**The task:** For the entries below, the result should be an exact transcription of the lines from the one with "(** [obj[k]] on own properties. *)" up to and including the one with "asType : string;", and only those.

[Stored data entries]
Start of Block
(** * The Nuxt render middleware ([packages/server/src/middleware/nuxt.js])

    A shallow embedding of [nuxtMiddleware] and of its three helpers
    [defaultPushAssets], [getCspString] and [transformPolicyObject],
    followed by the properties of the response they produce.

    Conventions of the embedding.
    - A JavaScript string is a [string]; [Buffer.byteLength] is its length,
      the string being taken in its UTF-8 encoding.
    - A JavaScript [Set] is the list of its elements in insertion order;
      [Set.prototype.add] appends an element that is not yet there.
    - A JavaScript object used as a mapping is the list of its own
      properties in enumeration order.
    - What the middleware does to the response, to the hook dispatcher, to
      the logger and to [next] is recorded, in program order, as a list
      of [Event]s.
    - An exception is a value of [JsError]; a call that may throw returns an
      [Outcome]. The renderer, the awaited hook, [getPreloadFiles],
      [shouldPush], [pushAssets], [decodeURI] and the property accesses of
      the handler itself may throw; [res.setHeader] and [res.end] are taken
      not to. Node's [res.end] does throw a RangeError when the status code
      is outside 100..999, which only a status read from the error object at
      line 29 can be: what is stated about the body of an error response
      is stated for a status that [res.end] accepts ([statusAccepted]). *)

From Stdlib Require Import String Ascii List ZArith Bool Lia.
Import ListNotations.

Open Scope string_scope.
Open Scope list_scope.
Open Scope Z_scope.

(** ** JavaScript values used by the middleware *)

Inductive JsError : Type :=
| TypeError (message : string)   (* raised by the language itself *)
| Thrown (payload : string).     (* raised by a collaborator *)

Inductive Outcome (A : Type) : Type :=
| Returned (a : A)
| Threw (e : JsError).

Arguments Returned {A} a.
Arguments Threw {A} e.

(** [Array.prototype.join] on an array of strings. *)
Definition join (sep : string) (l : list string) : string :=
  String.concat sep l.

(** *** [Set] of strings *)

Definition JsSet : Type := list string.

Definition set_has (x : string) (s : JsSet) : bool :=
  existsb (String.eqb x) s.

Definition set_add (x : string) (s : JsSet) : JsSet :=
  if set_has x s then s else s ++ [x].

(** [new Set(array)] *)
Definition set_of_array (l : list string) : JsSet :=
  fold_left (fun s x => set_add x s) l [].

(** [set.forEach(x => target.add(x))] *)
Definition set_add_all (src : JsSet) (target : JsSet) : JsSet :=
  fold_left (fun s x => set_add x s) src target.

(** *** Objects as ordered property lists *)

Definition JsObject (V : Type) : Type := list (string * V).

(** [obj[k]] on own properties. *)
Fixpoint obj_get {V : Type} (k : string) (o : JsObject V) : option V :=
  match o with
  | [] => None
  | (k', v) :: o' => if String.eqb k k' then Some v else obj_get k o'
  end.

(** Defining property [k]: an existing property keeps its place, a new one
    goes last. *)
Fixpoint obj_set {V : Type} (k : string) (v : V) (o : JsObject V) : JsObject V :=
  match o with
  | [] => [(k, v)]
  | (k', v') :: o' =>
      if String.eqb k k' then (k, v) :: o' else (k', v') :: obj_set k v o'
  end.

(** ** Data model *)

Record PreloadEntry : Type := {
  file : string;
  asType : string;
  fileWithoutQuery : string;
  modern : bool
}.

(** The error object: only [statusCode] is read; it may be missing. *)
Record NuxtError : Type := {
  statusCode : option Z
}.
End of Block
**Exercise output:**
(** [obj[k]] on own properties. *)
Fixpoint obj_get {V : Type} (k : string) (o : JsObject V) : option V :=
  match o with
  | [] => None
  | (k', v) :: o' => if String.eqb k k' then Some v else obj_get k o'
  end.

(** Defining property [k]: an existing property keeps its place, a new one
    goes last. *)
Fixpoint obj_set {V : Type} (k : string) (v : V) (o : JsObject V) : JsObject V :=
  match o with
  | [] => [(k, v)]
  | (k', v') :: o' =>
      if String.eqb k k' then (k, v) :: o' else (k', v') :: obj_set k v o'
  end.

(** ** Data model *)

Record PreloadEntry : Type := {
  file : string;
  asType : string;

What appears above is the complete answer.